- _Input_:

(* ===== verification/RateLimit.v ===== *)
(** * The rate limiter (internal/ratelimit)

    The Lua script as a function on the Redis state, run atomically by the
    server, and [Allow], which calls it. *)

From stdpp Require Import gmap.
From S2P Require Import Prelude GoLib Domain Redis Effects.

Definition windowMs : Z := 1000.

(** The limiter: how many requests it lets through in a window. *)
Record Limiter := mkLimiter { lm_maxPerSec : Z }.

Definition NewLimiter (maxPerSec : Z) : Limiter := mkLimiter maxPerSec.

(** The member [now .. '-' .. math.random(1000000)]; a Lua number below
    [10^14] prints as an integer. *)
Definition limiter_member (now draw : Z) : string := pretty now +:+ "-" +:+ pretty draw.

(** [slidingWindowLua], run at the instant [at_] of the server's clock (in
    milliseconds), by which the key expires; [now] is the caller's instant. *)
Definition slidingWindowLua (key : string) (window max_requests now at_ draw : Z) (r : Redis)
    : Z * Redis :=
  let r := expire at_ key r in
  let r := zremrangebyscore key (now - window) r in
  let count := zcard key r in
  if count <? max_requests then
    let r := zadd key now (limiter_member now draw) r in
    let r := pexpire at_ key window r in
    (1, r)
  else (0, r).

Definition limiter_key (channel : string) : string := "ratelimit:" +:+ channel.

Definition Allow (maxPerSec : Z) (channel : string) : prog (result error bool) :=
  let key := limiter_key channel in
  let! t := do Now in
  let now := UnixMilli t in
  let! r := do (Rd (EvalScript (slidingWindowLua key windowMs maxPerSec now))) in
  match r with
  | Er e => Ret (Er (EWrap "rate limit check: " (EText e) ""))
  | Ok result => Ret (Ok (result =? 1))
  end.
(* ===== verification/Lifecycle.v ===== *)
(** * How often a notification is delivered

    Whatever messages about it reach a worker, a notification is posted to the
    webhook at most as often as attempts are left to it. *)

From stdpp Require Import gmap.
From S2P Require Import Prelude GoLib Domain Sql Redis RedisFacts Effects Discipline Frames.
From S2P Require Import NotificationStore NotificationSpec Queue QueueSpec Delivery DeliverySpec.
From S2P Require Import Worker WorkerSpec.

(** The attempts a notification has left: at least one until its end. *)
Definition attempts_left (n : Notification) : Z :=
  if terminal (n_Status n) then 0 else Z.max 1 (n_MaxRetries n - n_AttemptCount n).

Lemma attempts_left_nonneg n : 0 ≤ attempts_left n.
Proof. unfold attempts_left. destruct (terminal _); lia. Qed.

Lemma attempts_left_mark t st le n :
  attempts_left (Spec.mark t st le n) =
  if terminal st then 0 else Z.max 1 (n_MaxRetries n - n_AttemptCount n).
Proof.
  unfold attempts_left, Spec.mark. destruct n.
  destruct (st =? StatusDelivered)%string; [reflexivity|].
  destruct (negb (le =? "")%string); reflexivity.
Qed.

(** A message uses as many attempts as it makes calls. *)
Lemma settled_attempts {T : UuidText} {WH : Webhook} d msg id lo hi S Q S' Q' calls n :
  settled d msg id lo hi S Q S' Q' calls → S !! id = Some n →
  ∃ n', S' !! id = Some n' ∧ Z.of_nat (length calls) + attempts_left n' ≤ attempts_left n.
Proof.
  intros H Hn. destruct H as [Q' H|m Q' H Ht|m t1 t2 Q' H Ht|m p code body t1 t2 t3 Q' H Ht
    |m p a t1 t2 t3 now err Q1 Q' H Ht Hp Hf Hlt|m p a t1 t2 t3 err Q1 Q' H Ht];
    [congruence|assert (m = n) as -> by congruence..].
  1: { exists n. split; [done|]. cbn. lia. }
  all: eexists; (split; [apply lookup_insert_eq|]); rewrite attempts_left_mark;
    unfold attempts_left; rewrite Ht; destruct n; cbn in *; lia.
Qed.

Section Lifecycle.
Context {T : UuidText} {TT : TimeText} {S : Services} {HS : ServicesOk S} {HO : SentOnce S} {WH : Webhook}.

Lemma process_all_attempts fuel d msgs id n w tr p w' :
  providers_ok d → world_ok w → fault_free tr →
  Forall (λ m, uuid_Parse (m_NotificationID m) = Some id) msgs →
  abs (w_db w) !! id = Some n → exec (process_all fuel d msgs) w tr p w' →
  ∃ n', abs (w_db w') !! id = Some n' ∧
        Z.of_nat (length (posts tr)) + attempts_left n' ≤ attempts_left n.
Proof.
  intros Hd Hw Hff Hm. revert n w tr Hw Hff. induction Hm as [|m msgs Hid _ IH];
    intros n w tr Hw Hff Hn H; cbn [process_all] in H.
  { destruct H as (-> & _ & ->). exists n. split; [done|]. cbn. lia. }
  part H Hff. apply processMessage_ends in Hx as (Hw1 & _ & Hend); [|done..].
  rewrite Hid in Hend.
  assert (H1 : ∃ n1, abs (w_db w0) !! id = Some n1 ∧
    Z.of_nat (length (posts tr0)) + attempts_left n1 ≤ attempts_left n).
  { destruct Hend as [(_ & _ & Hs)|(_ & E & _ & E2)]; [by eapply settled_attempts|].
    exists n. rewrite E, E2. split; [done|]. cbn. lia. }
  destruct H1 as (n1 & Hn1 & Hle1). rewrite posts_app, length_app.
  destruct a.
  - destruct (IH _ _ _ Hw1 Hff Hn1 H) as (n2 & ? & ?). exists n2. split; [done|]. lia.
  - destruct H as (-> & _ & ->). exists n1. split; [done|]. cbn. lia.
Qed.

(** (C38) However many messages about a notification one worker processes, without
    faults, the notification is posted to the webhook at most as often as it
    has attempts left (its retry limit less its attempts, but once if the
    limit is zero), and not at all once it is delivered, cancelled or
    failed. (The Redis client is to send no command again.) *)
Theorem attempts_bounded fuel d msgs id n w tr p w' :
  providers_ok d → world_ok w → fault_free tr →
  Forall (λ m, uuid_Parse (m_NotificationID m) = Some id) msgs →
  abs (w_db w) !! id = Some n → exec (process_all fuel d msgs) w tr p w' →
  Z.of_nat (length (posts tr)) ≤ attempts_left n.
Proof.
  intros Hd Hw Hff Hm Hn H.
  destruct (process_all_attempts _ _ _ _ _ _ _ _ _ Hd Hw Hff Hm Hn H) as (n' & _ & ?).
  pose proof (attempts_left_nonneg n'). lia.
Qed.
End Lifecycle.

- _Task to carry out_: From the line that has "From S2P Require Import NotificationStore" through the line that has "if terminal (n_Status", copy every line exactly as it appears above, and leave out all others.

- _Answer section_:
From S2P Require Import NotificationStore NotificationSpec Queue QueueSpec Delivery DeliverySpec.
From S2P Require Import Worker WorkerSpec.

(** The attempts a notification has left: at least one until its end. *)
Definition attempts_left (n : Notification) : Z :=
  if terminal (n_Status n) then 0 else Z.max 1 (n_MaxRetries n - n_AttemptCount n).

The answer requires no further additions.